Problem to work on.
Within the entries below, find the portion that opens with the line containing "exists c, fobj_ctx" and closes with the line containing "(** What applications". Retype that portion exactly and only.

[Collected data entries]

(* ===== verification/Events.v ===== *)
(** * Notification of applications about device states

    The event half of drivers/ude/vhci.cpp and device_read of
    drivers/ude/vhci_ioctl.cpp.  Each open file object has a bounded collection of
    states that wait for a read; a read that finds none waits in the queue
    vhci_ctx::reads.  All of it runs under vhci_ctx::events_lock, so an operation is one
    atomic step; the framework cancels queued reads at any time.  Events are memory
    objects shared between file objects; nothing writes to them after their creation,
    so they are values here. *)

From S2P Require Import Prelude Vhci.

(** ** The framework

    Every call may fail in ways the driver does not control; [W] is the state its
    answers depend on.  retrieve_by_fileobj is WdfIoQueueRetrieveRequestByFileObject on
    the queue of waiting reads, file_of is WdfRequestGetFileObject. *)
Class Wdf (W : Type) : Type := {
  collection_create : W -> ntstatus * W;
  collection_add : W -> ntstatus * W;
  memory_create : W -> ntstatus * W;
  retrieve_output : W -> request -> ntstatus * W;
  forward_to_reads : W -> request -> ntstatus * W;
  retrieve_by_fileobj : W -> list request -> fileobj -> ntstatus * option request * W;
  file_of : request -> fileobj }.

(** STATUS_SUCCESS comes with a waiting request of the file object, STATUS_NO_MORE_ENTRIES
    says that there is none. *)
Class WdfLaws (W : Type) `{Wdf W} : Prop := {
  retrieve_found : forall x rs f o x', retrieve_by_fileobj x rs f = (STATUS_SUCCESS, o, x') ->
      exists r, o = Some r /\ r ∈ rs /\ file_of r = f;
  retrieve_none : forall x rs f o x', retrieve_by_fileobj x rs f = (STATUS_NO_MORE_ENTRIES, o, x') ->
      forall r, r ∈ rs -> file_of r <> f }.

(** sizeof(vhci::device_state) *)
Definition sizeof_device_state : Z := 1140.

Section events.
Context {W : Type} `{Wdf W}.

(** libdrv::unicode_to_utf8 on a buffer of the given size: status, characters written. *)
Context (unicode_to_utf8 : nat -> list Z -> ntstatus * list byte).

(** ** Filling the structures *)

(** unicode_to_utf8 over the bytes a buffer has: a terminator only when there is room. *)
Definition utf8_into (old : list byte) (src : list Z) : ntstatus * list byte :=
  let '(st, chars) := unicode_to_utf8 (length old) src in
  (st, take (length old) (chars ++ (if (length chars <? length old)%nat then [x00] else []) ++
                          drop (length chars + 1) old)).

(** usbip::fill_location *)
Definition fill_location (r : imported_device_location) (a : device_attributes)
  : ntstatus * imported_device_location :=
  let '(st, host) := utf8_into (loc_host r) (node_name a) in
  let r := {| loc_port := loc_port r; loc_busid := loc_busid r; loc_service := loc_service r; loc_host := host |} in
  match st with
  | STATUS_SUCCESS =>
      let '(st, service) := utf8_into (loc_service r) (service_name a) in
      let r := {| loc_port := loc_port r; loc_busid := loc_busid r; loc_service := service; loc_host := loc_host r |} in
      match st with
      | STATUS_SUCCESS =>
          let '(st, bus) := utf8_into (loc_busid r) (busid a) in
          (st, {| loc_port := loc_port r; loc_busid := bus; loc_service := loc_service r; loc_host := loc_host r |})
      | st => (st, r)
      end
  | st => (st, r)
  end.

(** vhci::fill *)
Definition fill (r : imported_device_location) (p : imported_device_properties) (a : device_attributes) (portnum : Z)
  : ntstatus * imported_device_location * imported_device_properties :=
  let r := {| loc_port := portnum; loc_busid := loc_busid r; loc_service := loc_service r; loc_host := loc_host r |} in
  let '(st, r) := fill_location r a in
  match st with STATUS_SUCCESS => (st, r, properties a) | st => (st, r, p) end.

Definition zero_location : imported_device_location :=
  {| loc_port := 0; loc_busid := replicate 32 x00; loc_service := replicate 32 x00; loc_host := replicate 1025 x00 |}.

Definition zero_properties : imported_device_properties :=
  {| devid := 0; speed := 0; vendor := 0; product := 0; serial := replicate 16 x00; iserial := 0 |}.

(** make_device_state; [source_id] is the hash of the address of the attributes. *)
Definition make_device_state (x : W) (a : device_attributes) (portnum : Z) (st : state) (source_id : Z)
  : option device_state * W :=
  let '(err, x) := memory_create x in
  match err with
  | STATUS_SUCCESS =>
      let '(err, loc, props) := fill zero_location zero_properties a portnum in
      match err with
      | STATUS_SUCCESS =>
          (Some {| ds_size := sizeof_device_state; ds_location := loc; ds_properties := props;
                   ds_state := st; ds_source_id := source_id |}, x)
      | _ => (None, x)
      end
  | _ => (None, x)
  end.

(** ** Delivering one event *)

(** vhci::complete_read *)
Definition complete_read (w : world W) (r : request) (evt : device_state) : world W :=
  let '(st, x) := retrieve_output (wdf w) r in
  let w := set_wdf w x in
  if NT_SUCCESS st then complete_request w r st sizeof_device_state (Some evt)
  else complete_request w r st 0 None.

Definition set_reads (w : world W) (rs : list request) : world W :=
  set_vhci w (with_events (vhci w) (fileobjects (vhci w)) rs (events_subscribers (vhci w))).

Definition set_events (c : fileobject_ctx) (l : list device_state) : fileobject_ctx :=
  {| events := l; process_events := process_events c |}.

(** process_event for one subscribed file object. *)
Definition process_event_fobj (w : world W) (f : fileobj) (c : fileobject_ctx) (evt : device_state) (max_events : Z)
  : option (world W) :=
  let '(st, o, x) := retrieve_by_fileobj (wdf w) (reads (vhci w)) f in
  let w := set_wdf w x in
  match st with
  | STATUS_SUCCESS =>
      r ← o;
      Some (complete_read (set_reads w (filter (.≠ r) (reads (vhci w)))) r evt)
  | STATUS_NO_MORE_ENTRIES =>
      let '(err, x) := collection_add (wdf w) in
      let w := set_wdf w x in
      match err with
      | STATUS_SUCCESS =>
          let l := events c ++ [evt] in
          let l := if max_events <? Z.of_nat (length l) then tail l else l in
          Some (set_fobj w f (set_events c l))
      | _ => Some w
      end
  | _ => Some w
  end.

Fixpoint process_event_loop (fs : list fileobj) (w : world W) (evt : device_state) (cnt : Z) : option (Z * world W) :=
  match fs with
  | [] => Some (cnt, w)
  | f :: fs =>
      c ← fobj_ctx w !! f;
      if process_events c then
        w ← process_event_fobj w f c evt (4 * devices_cnt (vhci w));
        process_event_loop fs w evt (cnt + 1)
      else process_event_loop fs w evt cnt
  end.

(** process_event for every file object: how many took part, and the new state. *)
Definition process_event (w : world W) (evt : device_state) : option (Z * world W) :=
  process_event_loop (fileobjects (vhci w)) w evt 0.

(** ** The operations *)

(** vhci::device_state_changed: no event is made when nobody listens. *)
Definition device_state_changed (w : world W) (a : device_attributes) (portnum : Z) (st : state) (source_id : Z)
  : option (world W) :=
  let w := add_action w (StateChanged a portnum st) in
  if events_subscribers (vhci w) =? 0 then Some w
  else
    let '(evt, x) := make_device_state (wdf w) a portnum st source_id in
    let w := set_wdf w x in
    match evt with
    | Some evt => r ← process_event w evt; Some (snd r)
    | None => Some w
    end.

(** device_file_create; [r] is the create request. *)
Definition device_file_create (w : world W) (f : fileobj) (r : request) : world W :=
  let '(st, x) := collection_create (wdf w) in
  let w := set_fobj (set_wdf w x) f {| events := []; process_events := false |} in
  let w := if NT_ERROR st then w
           else set_vhci w (with_events (vhci w) (fileobjects (vhci w) ++ [f]) (reads (vhci w))
                              (events_subscribers (vhci w))) in
  complete_request w r st 0 None.

(** file_cleanup *)
Definition file_cleanup (w : world W) (f : fileobj) : option (world W) :=
  c ← fobj_ctx w !! f;
  let v := vhci w in
  let n := if process_events c then events_subscribers v - 1 else events_subscribers v in
  Some (set_vhci w (with_events v (filter (.≠ f) (fileobjects v)) (reads v) n)).

(** device_read *)
Definition device_read (w : world W) (r : request) (length : Z) : option (world W) :=
  let f := file_of r in
  if negb (length =? sizeof_device_state) then Some (complete_request w r STATUS_INVALID_BUFFER_SIZE 0 None)
  else
    c ← fobj_ctx w !! f;
    let w := if process_events c then w
             else set_fobj (set_vhci w (with_events (vhci w) (fileobjects (vhci w)) (reads (vhci w))
                                          (events_subscribers (vhci w) + 1)))
                    f {| events := events c; process_events := true |} in
    match events c with
    | evt :: evts => Some (set_fobj (complete_read w r evt) f {| events := evts; process_events := true |})
    | [] =>
        let '(err, x) := forward_to_reads (wdf w) r in
        let w := set_wdf w x in
        match err with
        | STATUS_SUCCESS => Some (set_reads w (reads (vhci w) ++ [r]))
        | err =>
            let err := if bool_decide (err = STATUS_WDF_BUSY) then STATUS_END_OF_FILE else err in
            Some (complete_request w r err 0 None)
        end
    end.

(** canceled_on_queue: the framework took the read off the queue. *)
Definition canceled_on_queue (w : world W) (r : request) : world W :=
  complete_request (set_reads w (filter (.≠ r) (reads (vhci w)))) r STATUS_CANCELLED 0 None.

(** purge_read_queue: the framework calls canceled_on_queue for every waiting read. *)
Definition purge_read_queue (w : world W) : world W := fold_left canceled_on_queue (reads (vhci w)) w.

(** ** Sequences of operations *)
Inductive event_op : Type :=
| FileCreate (f : fileobj) (r : request)
| FileCleanup (f : fileobj)
| Read (r : request) (length : Z)
| Cancel (r : request)
| Purge
| Changed (a : device_attributes) (portnum : Z) (st : state) (source_id : Z).

Definition exec (w : world W) (op : event_op) : option (world W) :=
  match op with
  | FileCreate f r => Some (device_file_create w f r)
  | FileCleanup f => file_cleanup w f
  | Read r length => device_read w r length
  | Cancel r => Some (canceled_on_queue w r)
  | Purge => Some (purge_read_queue w)
  | Changed a p st src => device_state_changed w a p st src
  end.

Fixpoint exec_all (w : world W) (ops : list event_op) : option (world W) :=
  match ops with [] => Some w | op :: ops => w ← exec w op; exec_all w ops end.
End events.

(** ** The invariant of the subscriptions *)

Definition completed_requests {W} (w : world W) : list request := map (fun x => fst (fst (fst x))) (completed w).

Definition subscribed {W} (w : world W) (f : fileobj) : bool :=
  match fobj_ctx w !! f with Some c => process_events c | None => false end.

Section invariant.
Context {W : Type} `{WdfLaws W}.
Context (unicode_to_utf8 : nat -> list Z -> ntstatus * list byte).

Record events_ok (w : world W) : Prop := {
  eo_files : NoDup (fileobjects (vhci w)) /\ forall f, f ∈ fileobjects (vhci w) -> is_Some (fobj_ctx w !! f);
  eo_count : events_subscribers (vhci w) =
             Z.of_nat (length (filter (fun f => subscribed w f = true) (fileobjects (vhci w))));
  eo_bound : 0 <= devices_cnt (vhci w) /\
             forall f c, fobj_ctx w !! f = Some c -> Z.of_nat (length (events c)) <= 4 * devices_cnt (vhci w);
  eo_waiting : forall r, r ∈ reads (vhci w) ->
      exists c, fobj_ctx w !! file_of r = Some c /\ events c = [] /\ process_events c = true;
  eo_once : NoDup (reads (vhci w) ++ completed_requests w) }.

Definition fresh (w : world W) (r : request) : Prop := r ∉ reads (vhci w) ++ completed_requests w.

(** What applications and the framework can do in a state. *)
Definition enabled (w : world W) (op : event_op) : Prop :=
  match op with
  | FileCreate f r => fobj_ctx w !! f = None /\ fresh w r
  | FileCleanup f => f ∈ fileobjects (vhci w)
  | Read r _ => file_of r ∈ fileobjects (vhci w) /\ fresh w r
  | Cancel r => r ∈ reads (vhci w)
  | Purge | Changed _ _ _ _ => True
  end.

(** *** Parts of a step *)

Lemma filter_all {A} (P : A -> Prop) `{!forall x, Decision (P x)} (l : list A) : Forall P l -> filter P l = l.
Proof. induction 1; [done|]. rewrite filter_cons_True by done. by f_equal. Qed.

Lemma list_filter_iff_elem {A} (P Q : A -> Prop) `{!forall x, Decision (P x)} `{!forall x, Decision (Q x)} (l : list A) :
  (forall x, x ∈ l -> P x <-> Q x) -> filter P l = filter Q l.
Proof.
  induction l as [|a l IH]; [done|]. intros Hl. rewrite !filter_cons, IH by (intros; apply Hl, elem_of_cons; auto).
  specialize (Hl a ltac:(apply elem_of_cons; auto)). repeat case_decide; tauto.
Qed.

Lemma filter_ne_perm {A} `{EqDecision A} (r : A) (l : list A) :
  NoDup l -> r ∈ l -> l ≡ₚ r :: filter (.≠ r) l.
Proof.
  induction l as [|a l IH]; [intros _ ?%elem_of_nil; done|].
  intros [Ha Hl]%list.NoDup_cons Hr. destruct (decide (a = r)) as [->|Hne].
  - rewrite filter_cons_False by (intros Hn; by apply Hn). rewrite filter_all; [done|].
    apply list.Forall_forall. intros x Hx ->. by apply Ha.
  - apply elem_of_cons in Hr as [?|Hr]; [congruence|]. rewrite filter_cons_True by done.
    rewrite (IH Hl Hr) at 1. apply Permutation_swap.
Qed.

Lemma count_split {A} `{EqDecision A} (P : A -> Prop) `{!forall x, Decision (P x)} (a : A) (l : list A) :
  NoDup l -> a ∈ l ->
  length (filter P l) = ((if decide (P a) then 1 else 0) + length (filter P (filter (.≠ a) l)))%nat.
Proof.
  intros Hn Ha. rewrite (Permutation_length (filter_Permutation P _ _ (filter_ne_perm a l Hn Ha))), filter_cons.
  by case_decide.
Qed.

Lemma completed_requests_complete (w : world W) r st info o :
  completed_requests (complete_request w r st info o) = completed_requests w ++ [r].
Proof. unfold completed_requests. simpl. by rewrite map_app. Qed.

Response to the exercise.
      exists c, fobj_ctx w !! file_of r = Some c /\ events c = [] /\ process_events c = true;
  eo_once : NoDup (reads (vhci w) ++ completed_requests w) }.

Definition fresh (w : world W) (r : request) : Prop := r ∉ reads (vhci w) ++ completed_requests w.

(** What applications and the framework can do in a state. *)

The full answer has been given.